Pour justifier le prix de leur traitement dans les pays industrialisés, les laboratoires avancent l'argument de l'efficacité des traitements.:Ceux-ci réduisent la durée de prise en charge des maladies, et cela fait faire des économies à la Sécu sur le long terme. "Ces produits sont des médicaments qui guérissent réellement de l'hépatite C. Ils évitent donc qu'un malade prenne un traitement certes moins cher, mais sans interruption. Le coût paraît donc élevé sur la durée du traitement mais si on raisonne à dix ans, les laboratoires peuvent justifier d'un gain pour la Sécurité sociale. Cet argument tire nécessairement les tarifs vers le haut", décrypte pour Le Figaro Frédéric Bizard, économiste de la Santé.

" Le prix le plus bas d'Europe "

Quant à l'ouverture des brevets aux médicaments génériques, les laboratoires refusent d'en entendre parler. Selon eux, le brevet permet de leur assurer une certaine source de revenu en fixant un "juste prix", ce qui leur servira à faire avancer la recherche. Dans cette logique, si l'Inde bénéficie d'un traitement de faveur, c'est pour garantir un meilleur accès au soin dans un pays où le système de santé n'est pas aussi efficace que le nôtre.

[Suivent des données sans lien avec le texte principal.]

(* ===== verification/Pipe.v ===== *)
(** * Pipe: pipes ([pipe.c], without [pipealloc])

    A pipe is a 512-byte ring between two unbounded 32-bit counters.  Its
    content is the byte string between them; writing appends to it, reading
    takes from its front, whether or not the counters have wrapped around. *)
From S2P Require Import Prelude.
From S2P Require Import Mem.
From S2P Require Import Str.
From S2P Require Import State.
From S2P Require Import Spin.
From S2P Require Import Cons.
From S2P Require Import Kalloc.
From S2P Require Import Vm.
From S2P Require Import Frame.
From S2P Require Import Mlq.
From S2P Require Import Proc.
From S2P Require Import ProcSpec.

Module Pipe.

Definition PIPESIZE : Z := 512.

Definition get_pipe (p : Z) : K pipe :=
  ps ← gets k_pipes; get_or "pipe" (ps !! p).
Definition upd_pipe (p : Z) (f : pipe → pipe) : K unit :=
  modify (λ k, k <| k_pipes := alter f p (k_pipes k) |>).

Definition pipeclose (p : Z) (writable : Z) : K unit :=
  acquire (LPipe p) ;;
  (if truthy writable then
     upd_pipe p (λ pi, pi <| pi_writeopen := 0 |>) ;; wakeup (ChPipeR p)
   else
     upd_pipe p (λ pi, pi <| pi_readopen := 0 |>) ;; wakeup (ChPipeW p)) ;;
  pi ← get_pipe p;
  if (pi_readopen pi =? 0) && (pi_writeopen pi =? 0) then
    release (LPipe p) ;;
    kfree p ;;
    modify (λ k, k <| k_pipes := delete p (k_pipes k) |>)
  else release (LPipe p).

Definition myproc_killed : K bool :=
  i ← curproc; p ← get_proc i; ret (truthy (p_killed p)).

Definition pipe_full (pi : pipe) : bool :=
  pi_nwrite pi =? u32 (pi_nread pi + PIPESIZE).

(** [p->data[p->nwrite++ % PIPESIZE] = c] *)
Definition put_byte (c : Z) (pi : pipe) : pipe :=
  pi <| pi_data := <[Z.to_nat (pi_nwrite pi mod PIPESIZE) := u8 c]> (pi_data pi) |>
     <| pi_nwrite := u32 (pi_nwrite pi + 1) |>.

(** The rest of [pipewrite] when the bytes [bs] are still to be written, with
    the pipe's lock held. *)
Fixpoint pipewrite_loop (p : Z) (bs : list Z) (n : Z) : K Z :=
  match bs with
  | [] => wakeup (ChPipeR p) ;; release (LPipe p) ;; ret n
  | c :: bs' =>
      pi ← get_pipe p;
      if pipe_full pi then
        killed ← (if pi_readopen pi =? 0 then ret true else myproc_killed);
        if killed then release (LPipe p) ;; ret (-1)
        else
          wakeup (ChPipeR p) ;;
          sleep (ChPipeW p) (LPipe p) ;;
          ret 0
      else
        upd_pipe p (put_byte c) ;;
        pipewrite_loop p bs' n
  end.
Definition pipewrite (p : Z) (bs : list Z) : K Z :=
  acquire (LPipe p) ;; pipewrite_loop p bs (Z.of_nat (length bs)).
(** After the [sleep]: the test for a full pipe is made again. *)
Definition pipewrite_resume (me : nat) (intena : Z) (p : Z) (bs : list Z) (n : Z) : K Z :=
  sleep_resume me intena (LPipe p) ;; pipewrite_loop p bs n.

(** [addr[i] = p->data[p->nread++ % PIPESIZE]], for at most [n] bytes. *)
Fixpoint get_bytes (n : nat) (pi : pipe) : list Z * pipe :=
  match n with
  | O => ([], pi)
  | S n' =>
      if pi_nread pi =? pi_nwrite pi then ([], pi)
      else
        let c := default 0 (pi_data pi !! Z.to_nat (pi_nread pi mod PIPESIZE)) in
        let '(bs, pi') := get_bytes n' (pi <| pi_nread := u32 (pi_nread pi + 1) |>) in
        (c :: bs, pi')
  end.

(** [piperead] with the lock held: the result and the bytes stored from [addr]
    on. *)
Definition piperead_loop (p : Z) (n : Z) : K (Z * list Z) :=
  pi ← get_pipe p;
  if (pi_nread pi =? pi_nwrite pi) && truthy (pi_writeopen pi) then
    killed ← myproc_killed;
    if killed then release (LPipe p) ;; ret (-1, [])
    else sleep (ChPipeR p) (LPipe p) ;; ret (0, [])
  else
    let '(bs, pi') := get_bytes (Z.to_nat n) pi in
    upd_pipe p (λ _, pi') ;;
    wakeup (ChPipeW p) ;;
    release (LPipe p) ;;
    ret (Z.of_nat (length bs), bs).
Definition piperead (p : Z) (n : Z) : K (Z * list Z) :=
  acquire (LPipe p) ;; piperead_loop p n.
Definition piperead_resume (me : nat) (intena : Z) (p : Z) (n : Z) : K (Z * list Z) :=
  sleep_resume me intena (LPipe p) ;; piperead_loop p n.

(** ** The content of a pipe *)

Definition count (pi : pipe) : Z := u32 (pi_nwrite pi - pi_nread pi).
Definition at_index (pi : pipe) (j : Z) : Z :=
  default 0 (pi_data pi !! Z.to_nat (j mod PIPESIZE)).
Definition content (pi : pipe) : list Z :=
  (λ j, at_index pi (pi_nread pi + Z.of_nat j)) <$> seq 0 (Z.to_nat (count pi)).

Record pipe_ok (pi : pipe) : Prop := {
  po_len : length (pi_data pi) = 512%nat;
  po_count : count pi ≤ PIPESIZE;
  po_nread : 0 ≤ pi_nread pi < 4294967296;
  po_nwrite : 0 ≤ pi_nwrite pi < 4294967296
}.

Lemma count_range pi : 0 ≤ count pi < 4294967296.
Proof. apply u32_range. Qed.

Lemma length_content pi : Z.of_nat (length (content pi)) = count pi.
Proof. unfold content. rewrite length_fmap, length_seq. pose proof (count_range pi). lia. Qed.

Lemma pipe_full_iff pi : pipe_ok pi → pipe_full pi = bool_decide (count pi = PIPESIZE).
Proof.
  intros [Hl Hc Hr Hw]. unfold pipe_full, count, PIPESIZE in *.
  destruct (Z.eqb_spec (pi_nwrite pi) (u32 (pi_nread pi + 512))) as [He|He];
    [rewrite bool_decide_true|rewrite bool_decide_false]; unfold u32 in *; try done;
    Z.div_mod_to_equations; lia.
Qed.

Lemma pipe_empty_iff pi : pipe_ok pi → (pi_nread pi =? pi_nwrite pi) = bool_decide (count pi = 0).
Proof.
  intros [Hl Hc Hr Hw]. unfold count.
  destruct (Z.eqb_spec (pi_nread pi) (pi_nwrite pi)) as [He|He];
    [rewrite bool_decide_true|rewrite bool_decide_false]; unfold u32; try done;
    Z.div_mod_to_equations; lia.
Qed.

(** Counters are taken modulo 2^32, a multiple of the ring's size. *)
Lemma mod_u32 z : u32 z mod 512 = z mod 512.
Proof. unfold u32. Z.div_mod_to_equations. lia. Qed.

Lemma put_byte_ok c pi :
  pipe_ok pi → count pi < PIPESIZE →
  pipe_ok (put_byte c pi) ∧ content (put_byte c pi) = content pi ++ [u8 c] ∧
  count (put_byte c pi) = count pi + 1.
Proof.
  intros [Hl Hc Hr Hw] Hlt. pose proof (count_range pi) as Hcr.
  assert (count (put_byte c pi) = count pi + 1) as Hcount.
  { unfold count, put_byte, PIPESIZE in *. simpl. unfold u32 in *. Z.div_mod_to_equations. lia. }
  split; [|split; [|done]].
  - split; simpl; [by rewrite length_insert|lia|done|apply u32_range].
  - unfold content. rewrite Hcount.
    replace (Z.to_nat (count pi + 1)) with (Z.to_nat (count pi) + 1)%nat by lia.
    rewrite seq_app, fmap_app. simpl. f_equal.
    + apply list_fmap_ext. intros i j Hj. apply lookup_seq in Hj as [-> Hi]. simpl in *.
      unfold at_index. simpl. f_equal. apply list_lookup_insert_ne.
      unfold count, PIPESIZE, u32 in *. Z.div_mod_to_equations. lia.
    + f_equal. unfold at_index. simpl.
      assert ((pi_nread pi + Z.of_nat (Z.to_nat (count pi))) mod PIPESIZE = pi_nwrite pi mod PIPESIZE) as ->.
      { unfold count, PIPESIZE in *. rewrite Z2Nat.id by lia.
        rewrite Zplus_mod, mod_u32, <-Zplus_mod. f_equal. lia. }
      rewrite list_lookup_insert_eq; [done|]. unfold PIPESIZE. Z.div_mod_to_equations. lia.
Qed.

Lemma get_bytes_ok n pi :
  pipe_ok pi →
  let '(bs, pi') := get_bytes n pi in
  bs = take n (content pi) ∧ content pi' = drop n (content pi) ∧ pipe_ok pi'.
Proof.
  revert pi. induction n as [|n IH]; intros pi Hok; cbn [get_bytes]; [by rewrite take_0, drop_0|].
  rewrite pipe_empty_iff by done. pose proof (count_range pi) as Hcr. pose proof Hok as [Hl Hc Hr Hw].
  destruct (bool_decide_reflect (count pi = 0)) as [Hz|Hz].
  { unfold content. rewrite Hz. done. }
  set (pi1 := pi <| pi_nread := u32 (pi_nread pi + 1) |>).
  assert (count pi1 = count pi - 1) as Hc1.
  { unfold count, pi1 in *. simpl. unfold u32 in *. Z.div_mod_to_equations. lia. }
  assert (pipe_ok pi1) as Hok1 by (split; simpl; [done|lia|apply u32_range|done]).
  assert (content pi = at_index pi (pi_nread pi) :: content pi1) as Hcont.
  { unfold content. rewrite Hc1. replace (Z.to_nat (count pi)) with (S (Z.to_nat (count pi - 1))) by lia.
    simpl. rewrite Z.add_0_r. f_equal. rewrite <-fmap_S_seq, <-list_fmap_compose.
    apply list_fmap_ext. intros i j Hj. simpl. unfold at_index, PIPESIZE. simpl. do 3 f_equal.
    rewrite (Zplus_mod (u32 _)), mod_u32, <-Zplus_mod. f_equal. lia. }
  specialize (IH pi1 Hok1). destruct (get_bytes n pi1) as [bs pi'].
  destruct IH as (-> & -> & Hok'). rewrite Hcont. done.
Qed.

(** ** The operations *)

Lemma upd_pipe_ret p f k pi :
  k_pipes k !! p = Some pi → upd_pipe p f k = Ret tt (k <| k_pipes := <[p := f pi]> (k_pipes k) |>).
Proof.
  intros H. unfold upd_pipe, modify.
  assert (alter f p (k_pipes k) = <[p := f pi]> (k_pipes k)) as ->; [|done].
  apply map_eq. intros j. destruct (decide (j = p)) as [->|Hne].
  - by rewrite lookup_alter_eq, H, lookup_insert_eq.
  - by rewrite lookup_alter_ne, lookup_insert_ne.
Qed.

Lemma get_pipe_ret p k pi : k_pipes k !! p = Some pi → get_pipe p k = Ret pi k.
Proof. intros H. unfold get_pipe, bind, gets. by rewrite H. Qed.

Definition put_bytes (bs : list Z) (pi : pipe) : pipe := fold_left (λ pi c, put_byte c pi) bs pi.

Lemma put_bytes_ok bs pi :
  pipe_ok pi → count pi + Z.of_nat (length bs) ≤ PIPESIZE →
  pipe_ok (put_bytes bs pi) ∧ content (put_bytes bs pi) = content pi ++ (u8 <$> bs).
Proof.
  revert pi. induction bs as [|c bs IH]; intros pi Hok Hn; simpl in *; [by rewrite app_nil_r|].
  destruct (put_byte_ok c pi Hok) as (Hok1 & Hc1 & Hn1); [lia|].
  destruct (IH (put_byte c pi) Hok1) as (Hok2 & Hc2); [lia|]. split; [done|].
  rewrite Hc2, Hc1, <-app_assoc. done.
Qed.

(** As long as there is room the loop only stores bytes. *)
Lemma pipewrite_loop_room p bs bs' n k pi :
  k_pipes k !! p = Some pi → pipe_ok pi → count pi + Z.of_nat (length bs) ≤ PIPESIZE →
  pipewrite_loop p (bs ++ bs') n k =
  pipewrite_loop p bs' n (k <| k_pipes := <[p := put_bytes bs pi]> (k_pipes k) |>).
Proof.
  revert k pi. induction bs as [|c bs IH]; intros k pi Hp Hok Hn.
  { simpl. rewrite insert_id by done. by destruct k. }
  cbn [app pipewrite_loop]. simpl in Hn.
  erewrite bind_ret_eq by by apply get_pipe_ret. rewrite pipe_full_iff by done.
  rewrite bool_decide_false by (unfold PIPESIZE in *; lia).
  erewrite bind_ret_eq by by apply upd_pipe_ret.
  destruct (put_byte_ok c pi Hok) as (Hok1 & Hc1 & Hn1); [lia|].
  erewrite IH; [|simpl; apply lookup_insert_eq|done|lia]. simpl. by rewrite insert_insert_eq.
Qed.

Definition woken (ch : chan) (k : kernel) : kernel :=
  k <| k_proc := wake (Some ch) (k_ticks k) <$> k_proc k |>.

(** A write that fits appends its bytes and wakes the readers. *)
Lemma pipewrite_ret p bs k i c pi :
  table_ready k i c → lock_free (LPipe p) k → k_pipes k !! p = Some pi → pipe_ok pi →
  count pi + Z.of_nat (length bs) ≤ PIPESIZE →
  pipewrite p bs k = Ret (Z.of_nat (length bs))
    (woken (ChPipeR p) (k <| k_pipes := <[p := put_bytes bs pi]> (k_pipes k) |>)).
Proof.
  intros Hr Hl Hp Hok Hn. pose proof Hr as [Hoc Hlt Hlen]. unfold pipewrite.
  erewrite bind_ret_eq by by apply acquire_ret.
  rewrite <-(app_nil_r bs) at 1.
  erewrite pipewrite_loop_room by done. cbn [pipewrite_loop].
  erewrite bind_ret_eq.
  2: { apply (wakeup_ret _ _ i (c <| c_ncli := c_ncli c + 1 |>)).
       apply (table_ready_locked (LPipe p)) in Hr as [H1 H2 H3]; [|done]. split; [|exact H2|exact H3].
       by eapply on_cpu_ext. }
  erewrite bind_ret_eq by by apply (release_ret (LPipe p) k i c).
  unfold ret. by destruct k.
Qed.

(** A write that meets a full pipe stores what fits, wakes the readers and
    sleeps with the pipe's lock released. *)
Lemma pipewrite_blocks p b1 ch b2 k i c pi me q :
  table_ready k i c → lock_free (LPipe p) k → k_pipes k !! p = Some pi → pipe_ok pi →
  c_ncli c = 0 → c_proc c = Some me → k_proc k !! me = Some q →
  p_state q = RUNNING → p_killed q = 0 → pi_readopen pi ≠ 0 →
  count pi + Z.of_nat (length b1) = PIPESIZE →
  ∃ k', pipewrite p (b1 ++ ch :: b2) k = Switch k' ∧
    k_pipes k' = <[p := put_bytes b1 pi]> (k_pipes k) ∧
    k_proc k' = <[me := asleep (ChPipeW p) q]> (wake (Some (ChPipeR p)) (k_ticks k) <$> k_proc k) ∧
    k_locks k' = <[LPtable := held i]> (k_locks k).
Proof.
  intros Hr Hl Hp Hok Hn Hme Hq Hst Hkl Hro Hcnt. pose proof Hr as [Hoc Hlt Hlen].
  destruct (put_bytes_ok b1 pi Hok) as [Hok1 Hc1]; [lia|].
  assert (count (put_bytes b1 pi) = PIPESIZE) as Hfull.
  { rewrite <-length_content, Hc1, length_app, length_fmap, Nat2Z.inj_add, length_content. lia. }
  assert (pi_readopen (put_bytes b1 pi) = pi_readopen pi) as Hro1.
  { clear. revert pi. induction b1 as [|x b1 IH]; intros pi; [done|]. simpl. by rewrite IH. }
  unfold pipewrite. erewrite bind_ret_eq by by apply acquire_ret.
  erewrite pipewrite_loop_room by (done || lia). cbn [pipewrite_loop].
  set (k1 := _ <| k_pipes := _ |>).
  assert (table_ready k1 i (c <| c_ncli := c_ncli c + 1 |>)) as Hr1.
  { apply (table_ready_locked (LPipe p)) in Hr as [H1 H2 H3]; [|done]. split; [by eapply on_cpu_ext|exact H2|exact H3]. }
  erewrite bind_ret_eq.
  2: { apply get_pipe_ret. simpl. apply lookup_insert_eq. }
  rewrite pipe_full_iff, bool_decide_true by done. rewrite Hro1.
  destruct (Z.eqb_spec (pi_readopen pi) 0); [done|].
  erewrite bind_ret_eq.
  2: { unfold myproc_killed. erewrite bind_ret_eq by by eapply curproc_ret; [apply Hr1|].
       unfold get_proc, bind, gets. simpl. rewrite Hq. simpl. by rewrite Hkl. }
  simpl. erewrite bind_ret_eq by by eapply wakeup_ret.
  unfold bind. erewrite sleep_switch.
  - eexists. split; [done|]. simpl. split; [done|]. split.
    + reflexivity.
    + f_equal. by rewrite insert_insert_eq, insert_id.
  - by eapply on_cpu_ext; [apply Hr1|..].
  - simpl. lia.
  - done.
  - simpl. rewrite list_lookup_fmap, Hq. simpl. unfold wake. by rewrite Hst.
  - done.
  - simpl. apply lookup_insert_eq.
  - apply Hr1.
Qed.

(** A read takes the front of the content and wakes the writers. *)
Lemma piperead_ret p n k i c pi :
  table_ready k i c → lock_free (LPipe p) k → k_pipes k !! p = Some pi → pipe_ok pi →
  0 < count pi ∨ pi_writeopen pi = 0 →
  ∃ pi', piperead p n k =
    Ret (Z.of_nat (length (take (Z.to_nat n) (content pi))), take (Z.to_nat n) (content pi))
      (woken (ChPipeW p) (k <| k_pipes := <[p := pi']> (k_pipes k) |>)) ∧
    pipe_ok pi' ∧ content pi' = drop (Z.to_nat n) (content pi).
Proof.
  intros Hr Hl Hp Hok Hne. pose proof Hr as [Hoc Hlt Hlen]. unfold piperead.
  pose proof (get_bytes_ok (Z.to_nat n) pi Hok) as Hg.
  destruct (get_bytes (Z.to_nat n) pi) as [bs pi'] eqn:E. destruct Hg as (-> & Hc & Hok').
  exists pi'. split; [|done]. erewrite bind_ret_eq by by apply acquire_ret.
  unfold piperead_loop. erewrite bind_ret_eq by by apply get_pipe_ret.
  rewrite pipe_empty_iff by done.
  assert (bool_decide (count pi = 0) && truthy (pi_writeopen pi) = false) as ->.
  { destruct Hne as [H| ->]; [rewrite bool_decide_false by lia|]; [done|by rewrite andb_false_r]. }
  rewrite E. erewrite bind_ret_eq by by apply upd_pipe_ret.
  erewrite bind_ret_eq.
  2: { apply (wakeup_ret _ _ i (c <| c_ncli := c_ncli c + 1 |>)).
       apply (table_ready_locked (LPipe p)) in Hr as [H1 H2 H3]; [|done]. split; [|exact H2|exact H3].
       by eapply on_cpu_ext. }
  erewrite bind_ret_eq by by apply (release_ret (LPipe p) k i c).
  unfold ret. by destruct k.
Qed.

End Pipe.
Export Pipe.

"La prise en charge des patients ne pourra pas uniquement reposer sur des médicaments à bas prix", explique Gregg Alton, directeur général adjoint chez Gilead, dans une interview au site OMPI, spécialisé dans la propriété industrielle. Pour favoriser la recherche sans faire flamber les prix, ce dernier en appelle même à plus de mobilisation financière des gouvernements.

"Nous avons de solides ressources chez Gilead en termes de recherche-développement, d’activité réglementaire, de développement clinique et de fixation des prix. Mais au bout du compte, pour concrétiser tous nos efforts, nous avons besoin que les gouvernements nationaux et les bailleurs de fonds internationaux se mobilisent", assure le dirigeant. Pour rappel, Gilead, principal acteur du marché, a vu son chiffre d'affaires reculer de 2,6% au dernier trimestre, en raison de ventes décevantes de ses traitements contre l'hépatite C. Il avait toutefois enregistré des ventes record en 2014, et en 2015, grâce à la sortie de ses AAD.

Interpellé régulièrement sur la question, par les laboratoires comme par les partisans d'une baisse des prix, le gouvernement a, pour l'heure, réagi timidement. En 2014, après plusieurs semaines de négociations, le ministère de la Santé avait réussi à ramener le prix moyen du Sovaldi, le composant le plus important des traitements, à 488 euros le comprimé, contre 650 euros à l'origine. Le ministère avait alors vanté "le prix le plus bas d'Europe". Mais il est loin d'avoir convaincu les associations, et les patients.